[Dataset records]
(* ===== verification/Init.v ===== *)
(** * The init program (userland/init.c, the wrappers of include/syscall.h)

    A user program is the tree of its system calls: after each call it goes on with
    the result.  The calls are carried out by [int $0x80] on the kernel model.  The
    addresses of string literals and of local arrays are arguments. *)
From S2P Require Import Prelude Memory State Demo Pmm PageTable VmmTheorems Cpu Pointer Gdt Idt Thread Ipc Syscall Main MainTheorems MainProperties.

(** [Call num args k]: load the argument registers, [int $0x80], go on with RAX.
    [Store a l k]: write the bytes [l] of a local array at [a].  [Spin]: [for (;;);]. *)
Inductive user_prog :=
| Call (num : Z) (args : list Z) (k : Z -> user_prog)
| Store (a : Z) (l : list Z) (k : user_prog)
| Spin.

(** The argument registers in the order of the calls. *)
Definition arg_regs : list reg := [RDI; RSI; RDX; R10; R8; R9].

Definition syscall0 (num : Z) (k : Z -> user_prog) : user_prog := Call num [] k.
Definition syscall1 (num a1 : Z) (k : Z -> user_prog) : user_prog := Call num [a1] k.
Definition syscall2 (num a1 a2 : Z) (k : Z -> user_prog) : user_prog := Call num [a1; a2] k.
Definition syscall6 (num a1 a2 a3 a4 a5 a6 : Z) (k : Z -> user_prog) : user_prog :=
  Call num [a1; a2; a3; a4; a5; a6] k.

Definition user_send (port_id msg_id d0 d1 d2 d3 : Z) (k : Z -> user_prog) : user_prog :=
  syscall6 SYS_SEND (u32 port_id) (u32 msg_id) (u32 d0) (u32 d1) (u32 d2) (u32 d3) (fun r => k (i32 r)).
Definition user_recv (port_id msg_out : Z) (k : Z -> user_prog) : user_prog :=
  syscall2 SYS_RECV (u32 port_id) msg_out (fun r => k (i32 r)).
Definition user_exit (code : Z) : user_prog := syscall1 SYS_THREAD_EXIT (u64 code) (fun _ => Spin).
Definition user_yield (k : user_prog) : user_prog := syscall0 SYS_THREAD_YIELD (fun _ => k).
Definition user_port_create (k : Z -> user_prog) : user_prog := syscall0 SYS_PORT_CREATE (fun r => k (i32 r)).
Definition user_debug_print (p : Z) (k : user_prog) : user_prog := syscall1 SYS_DEBUG_PRINT p (fun _ => k).

Section init.
Context (lit : list Z -> Z) (msg num : Z).

(** user_debug_print of a literal followed by [n] newlines. *)
Definition say (m : string) (n : nat) (k : user_prog) : user_prog :=
  user_debug_print (lit (str m ++ replicate n 10)) k.

(** The loop of test 5. *)
Fixpoint yield_tests (n : nat) (i : Z) (k : user_prog) : user_prog :=
  match n with
  | O => k
  | S n =>
      say "[INIT]   Yield " 0
        (Store num [48 + i; 0]
          (user_debug_print num (say "" 1 (user_yield (yield_tests n (i + 1) k)))))
  end.

Definition test_4_5 : user_prog :=
  say "[INIT] Test 4: Testing thread yield..." 1 (
  user_yield (
  say "[INIT] SUCCESS: Yielded and returned" 2 (
  say "[INIT] Test 5: Multiple yields (spinning)..." 1 (
  yield_tests 5 0 (
  say "[INIT] SUCCESS: Multiple yields complete" 2 (
  say "======================================" 1 (
  say "[INIT] All tests passed!" 1 (
  say "[INIT] Userspace is working correctly" 1 (
  say "======================================" 2 (
  say "[INIT] Init process complete, exiting with code 0" 1 (
  user_exit 0))))))))))).

Definition test_3 (port_id : Z) : user_prog :=
  say "[INIT] Test 3: Receiving message..." 1 (
  user_recv port_id msg (fun result =>
  if result <? 0 then say "[INIT] FAILED: Could not receive message" 1 (user_exit 1)
  else
    say "[INIT] SUCCESS: Message received" 1 (
    say "[INIT]   Message ID: 42" 1 (
    say "[INIT]   Data: [100, 200, 300, 400]" 2 test_4_5)))).

Definition test_2 (port_id : Z) : user_prog :=
  say "[INIT] Test 2: Sending message to self..." 1 (
  user_send port_id 42 100 200 300 400 (fun result =>
  if result <? 0 then say "[INIT] FAILED: Could not send message" 1 (user_exit 1)
  else say "[INIT] SUCCESS: Message sent (ID=42, data=[100,200,300,400])" 2 (test_3 port_id))).

Definition _start : user_prog :=
  say "[INIT] PlasmaOS userspace init starting..." 1 (
  say "[INIT] Running in ring 3" 2 (
  say "[INIT] Test 1: Creating IPC port..." 1 (
  user_port_create (fun port_id =>
  if port_id <? 0 then say "[INIT] FAILED: Could not create port" 1 (user_exit 1)
  else say "[INIT] SUCCESS: Port created" 2 (test_2 port_id))))).
End init.

(** ** Execution *)

Section run.
Context {P : Platform}.

Fixpoint load_args (rs : list reg) (args : list Z) : K unit :=
  match rs, args with r :: rs, a :: args => setr r a ;;; load_args rs args | _, _ => ret tt end.

Fixpoint store_bytes (a : Z) (l : list Z) : K unit :=
  match l with [] => ret tt | b :: l => vwr8 a b ;;; store_bytes (u64 (a + 1)) l end.

(** A program that gave up the processor inside a call. *)
Inductive user_stop := Waiting (p : pending) (k : Z -> user_prog).

(** [fuel] bounds the strings printed, [junk] is what the kernel leaves in the
    caller-saved registers. *)
Fixpoint run_user (fuel : nat) (junk : regs) (p : user_prog) : K user_stop :=
  match p with
  | Call num args k =>
      setr RAX num ;;;
      load_args arg_regs args ;;;
      o <- int80 fuel junk ;;
      match o with
      | None => r <- getr RAX ;; run_user fuel junk (k (i64 r))
      | Some pend => ret (Waiting pend k)
      end
  | Store a l k => store_bytes a l ;;; run_user fuel junk k
  | Spin => starve
  end.
End run.

(** ** Init on a machine that boots it

    The boot module holds the data of the program: its string literals, 64 bytes
    apart.  kernel_main loads it at USER_CODE_VIRT, where the program finds them. *)

Definition say_literals : list (string * nat) :=
  [("[INIT] PlasmaOS userspace init starting...", 1%nat); ("[INIT] Running in ring 3", 2%nat);
   ("[INIT] Test 1: Creating IPC port...", 1%nat); ("[INIT] SUCCESS: Port created", 2%nat);
   ("[INIT] Test 2: Sending message to self...", 1%nat);
   ("[INIT] SUCCESS: Message sent (ID=42, data=[100,200,300,400])", 2%nat);
   ("[INIT] Test 3: Receiving message...", 1%nat); ("[INIT] SUCCESS: Message received", 1%nat);
   ("[INIT]   Message ID: 42", 1%nat); ("[INIT]   Data: [100, 200, 300, 400]", 2%nat);
   ("[INIT] Test 4: Testing thread yield...", 1%nat); ("[INIT] SUCCESS: Yielded and returned", 2%nat);
   ("[INIT] Test 5: Multiple yields (spinning)...", 1%nat); ("[INIT]   Yield ", 0%nat); ("", 1%nat);
   ("[INIT] SUCCESS: Multiple yields complete", 2%nat); ("======================================", 1%nat);
   ("[INIT] All tests passed!", 1%nat); ("[INIT] Userspace is working correctly", 1%nat);
   ("======================================", 2%nat);
   ("[INIT] Init process complete, exiting with code 0", 1%nat)]%string.
Definition literals : list (list Z) := (fun e => str (fst e) ++ replicate (snd e) 10) <$> say_literals.

Definition pad (n : nat) (l : list Z) : list Z := take n (l ++ replicate n 0).
Definition init_image : list Z := flat_map (pad 64) literals.

Definition demo_lit (l : list Z) : Z :=
  USER_CODE_VIRT + 64 * Z.of_nat (default 0%nat (fst <$> list_find (fun x => x = l) literals)).

Definition demo_init : Platform := {|
  LIMINE_MEMMAP_USABLE := @LIMINE_MEMMAP_USABLE demo;
  lim_memmap := @lim_memmap demo;
  lim_hhdm := @lim_hhdm demo;
  lim_executable := @lim_executable demo;
  lim_framebuffers := None;
  lim_modules := Some [mkFile (str "/boot/init.bin") 1344 0x500000];
  kmap := demo_kmap;
  dev_inb := fun _ _ => 0x61;
  dev_inw := fun _ _ => 0;
  sym_stacks := @sym_stacks demo;
  sym_gdt := @sym_gdt demo;
  sym_tss := @sym_tss demo;
  sym_idt := @sym_idt demo;
  sym_isr_stub := @sym_isr_stub demo;
  sym_syscall_entry_asm := @sym_syscall_entry_asm demo;
  sym_usermode_trampoline := @sym_usermode_trampoline demo;
  sym_yield_return := @sym_yield_return demo;
  sym_start_return := @sym_start_return demo;
  sym_trampoline_return := @sym_trampoline_return demo;
|}.
Definition init_state : kstate := set_mem (fun _ => write_bytes init_image 0x500000 ∅) boot_state.

(** The strings printed on behalf of the user. *)
Fixpoint user_output (l : list conevent) : list (list Z) :=
  match l with
  | CPrint t :: ((CPrint u :: _) as rest) => if decide (t = str "[USER] ") then u :: user_output rest else user_output rest
  | _ :: rest => user_output rest
  | [] => []
  end.

Definition init_run : K user_stop :=
  @kernel_main demo_init 1 boot_frame ;;;
  @usermode_trampoline demo_init ;;;
  @run_user demo_init 100 (fun _ => 0xDEAD) (_start demo_lit 0x7FFFFFFFEF00 0x7FFFFFFFEF80).

(** When the processor has halted: the user's output, the state of the first thread,
    and the 20 bytes of the message buffer as the program sees them. *)
Definition init_view {A} (o : outcome kstate A) :
    option (list (list Z) * option ThreadState * list (option Z)) :=
  match o with
  | Halted s =>
      Some (user_output (k_con s), t_state <$> (threads (k_sched s) !! 0%nat),
        user_bytes (k_mem s) boot_root 0x7FFFFFFFEF00 20)
  | _ => None
  end.

(** What init prints when every test succeeds. *)
Definition init_transcript : list (list Z) :=
  let at_ i := default [] (literals !! i) in
  (at_ <$> seq 0 13) ++ flat_map (fun i => [at_ 13%nat; [48 + i]; at_ 14%nat]) (seqZ 0 5) ++ (at_ <$> seq 15 6).

(** One run from kernel_main to the last system call, computed: the data in the pages
    kernel_main loaded, the local arrays on the stack it mapped. *)
Example init_run_view : init_view (init_run init_state) =
  Some (init_transcript, Some THREAD_DEAD, Some <$> flat_map (fun w => [w mod 256; w / 256; 0; 0]) [42; 100; 200; 300; 400]).
Proof. vm_compute. reflexivity. Qed.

__REQUIRED ACTION__:
Print the lines above from the one with "Call num [a1; a2; a3; a4; a5; a6] k." through the one with "Section init.", both included, exactly as written and nothing more.

__EXERCISE OUTPUT__:
  Call num [a1; a2; a3; a4; a5; a6] k.

Definition user_send (port_id msg_id d0 d1 d2 d3 : Z) (k : Z -> user_prog) : user_prog :=
  syscall6 SYS_SEND (u32 port_id) (u32 msg_id) (u32 d0) (u32 d1) (u32 d2) (u32 d3) (fun r => k (i32 r)).
Definition user_recv (port_id msg_out : Z) (k : Z -> user_prog) : user_prog :=
  syscall2 SYS_RECV (u32 port_id) msg_out (fun r => k (i32 r)).
Definition user_exit (code : Z) : user_prog := syscall1 SYS_THREAD_EXIT (u64 code) (fun _ => Spin).
Definition user_yield (k : user_prog) : user_prog := syscall0 SYS_THREAD_YIELD (fun _ => k).
Definition user_port_create (k : Z -> user_prog) : user_prog := syscall0 SYS_PORT_CREATE (fun r => k (i32 r)).
Definition user_debug_print (p : Z) (k : user_prog) : user_prog := syscall1 SYS_DEBUG_PRINT p (fun _ => k).

Section init.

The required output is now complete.